Le Premier Ministre vient de scinder en deux le projet de loi de fin de vies en deux textes : l’un portant sur les soins palliatifs et l’autre sur l’aide à mourir contre les pressions idéologiques qui ne voulaient imposer qu’un seul texte. Nous sommes soulagés de voir que la parole des soignants est enfin considérée par l’exécutif. Ces deux sujets sont radicalement opposés, l’euthanasie et le suicide assisté contredisent l’éthique du soin qui régit nos pratiques.
« Aujourd’hui un français sur deux n’a pas accès aux soins palliatifs dont il a besoin ». 500 patients par jour en France devraient pouvoir bénéficier de la prise en charge par les équipes de soins palliatifs, ils n’y ont pas accès malgré la loi faute de nombre suffisants de services et d’équipes alors 92% des Français paniquent à l’idée de mourir dans la souffrance.
Les services d’Urgences et les SMUR connaissent par défaut et manque de moyens des soins palliatifs ce devoir humain de soins et de prises en charge. Demander aux Services d’Urgences d’assumer les fins de vie et le confort des malades face à la souffrance aussi paradoxale et contre nature que cela puisse paraitre est aussi notre quotidien !
Le retard dans ce secteur essentiel de notre système de santé pour la septième puissance économique au monde est un poids sur la conscience de nos gouvernants, 20 départements de France n’en sont pas dotés, les autres sont en fortes demandes d’effet de rattrapage au vu des besoins pour nos populations.
Les soins palliatifs encadrés par la loi LEONETTI du 22 Avril 2005 relative aux droits des malades et à la fin de vie réactualisée en 2016 ( loi CLAEYS-LEONETTI ) ont permis cette révolution majeure au service des malades les plus fragiles et en souffrance terminale, toutes les familles entourées des soignants qui ont pu bénéficier de cet accompagnement le reconnaissent sans détour.
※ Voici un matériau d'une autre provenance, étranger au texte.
Definition observe_live_lineage (l : LiveLineage) (ws : Z) (ev : LineageEvent) : LiveLineage :=
  match ev with
  | Epoch e =>
    {| fence := snd (Slots.observe_epoch (fence l) e);
       journaled_policy := journaled_policy l; forced_policy := forced_policy l |}
  | AckPolicy c =>
    {| fence := fence l;
       journaled_policy := cell_encode (Some (policy c));
       forced_policy :=
         if unwitnessed c then forced_store {| f_wire_seq := ws; f_policy := policy c |}
         else forced_policy l |}
  end.

Section live.
Context {A E R Q : Type} `{Application A E R Q}.

Definition reply_slot (input : InputSlot E) (seq ws : Z) (p : OutputPayload R Q) (last : bool)
    : OutputSlot R Q :=
  {| o_connection_id := connection_id input; o_request_id := request_id input;
     input_seq := seq; o_wire_seq := ws; payload := p; is_last_in_request := last |}.

Definition ack_policy_change_slot (input : InputSlot E) (seq ws : Z) (c : AckPolicyChange)
    : OutputSlot R Q :=
  {| o_connection_id := 0; o_request_id := request_id input;
     input_seq := seq; o_wire_seq := ws; payload := PolicyChange c; is_last_in_request := true |}.

Record MatchingStage := {
  warm : WarmApp A;
  next_wire_seq : Z;
  lineage_sink : LiveLineage;
  local_events : Z
}.

(** The wire-sequence stamp: a query carries the last one allocated. *)
Definition stamp (next : Z) (is_q : bool) : Z * Z :=
  if is_q then (sat_sub next 1, next) else (next, sat_add next 1).

Definition sink (l : LiveLineage) (ws : Z) (ev : option LineageEvent) : LiveLineage :=
  match ev with Some ev => observe_live_lineage l ws ev | None => l end.

(** The output slots of one event. *)
Definition emit (slot : InputSlot E) (seq ws : Z) (reports : list R) (query_report : option Q)
    (policy_change : option AckPolicyChange) : list (OutputSlot R Q) :=
  let last_is_query := bool_decide (is_Some query_report) in
  let last_is_change := bool_decide (is_Some policy_change) in
  if bool_decide (reports = []) && negb last_is_query && negb last_is_change then
    if negb (connection_id slot =? 0) then [reply_slot slot seq ws BatchEnd true] else []
  else
    imap (fun j r => reply_slot slot seq ws (Report r)
            (bool_decide (S j = length reports) && negb last_is_query && negb last_is_change))
         reports
    ++ match query_report with
       | Some q => [reply_slot slot seq ws (QueryResponse q) true] | None => [] end
    ++ match policy_change with
       | Some c => [ack_policy_change_slot slot seq ws c] | None => [] end.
« La question des soins palliatifs met tout le monde d’accord » défend Fréderic VALLETOUX ancien Ministre de la santé et député qui relaie le soulagement des soignants hostiles à un « service public de la mort ».
Comme le rappelle le comité consultatif national d’éthique : « Il ne serait pas éthique d’envisager une évolution de la législation si les mesures de santé publique recommandées dans le domaine des soins palliatifs n’étaient pas prises en comptes »
Donner la mort c’est 1,4 milliards d’économie sur la baisse des dépenses publiques !
Dans ce monde cynique et sans éthique de « la mondialisation heureuse » où l’essentiel des valeurs humaines et humanistes ont été balayées et emportées durant des années par la dérégulation d’une économie prédatrice sans limite, l’euthanasie ou l’aide active à mourir à grande échelle hors situations d’exception, représenterait 1,4 milliards d’économies sur la baisse des dépenses publiques en France en cas de légalisation selon « le Fondapol », un non-dit glacial et destructeur pour le monde des soignants.
Donner la mort par économie et ses dérives plutôt que garantir l’apaisement et l’accompagnement des souffrances dans la dignité et le respect des hommes et des familles jusqu’à leur dernier souffle, l’éthique réagit et s’y oppose. De grandes voix s’élèvent, un collectif de personnalités où figurent trois anciens Ministres et d’illustres scientifiques, y compris ceux qui acquiesçaient hier, tirent la sonnette d’alarme sur ses dangers et dérives le Mardi 8 Avril 2025. « L’éthique est une boussole » écrit Jean François Khan , boussole confrontée à l’effondrement et la rupture des digues de notre société partout sous les coups de boutoir du désarment moral et intellectuel individuel et collectif.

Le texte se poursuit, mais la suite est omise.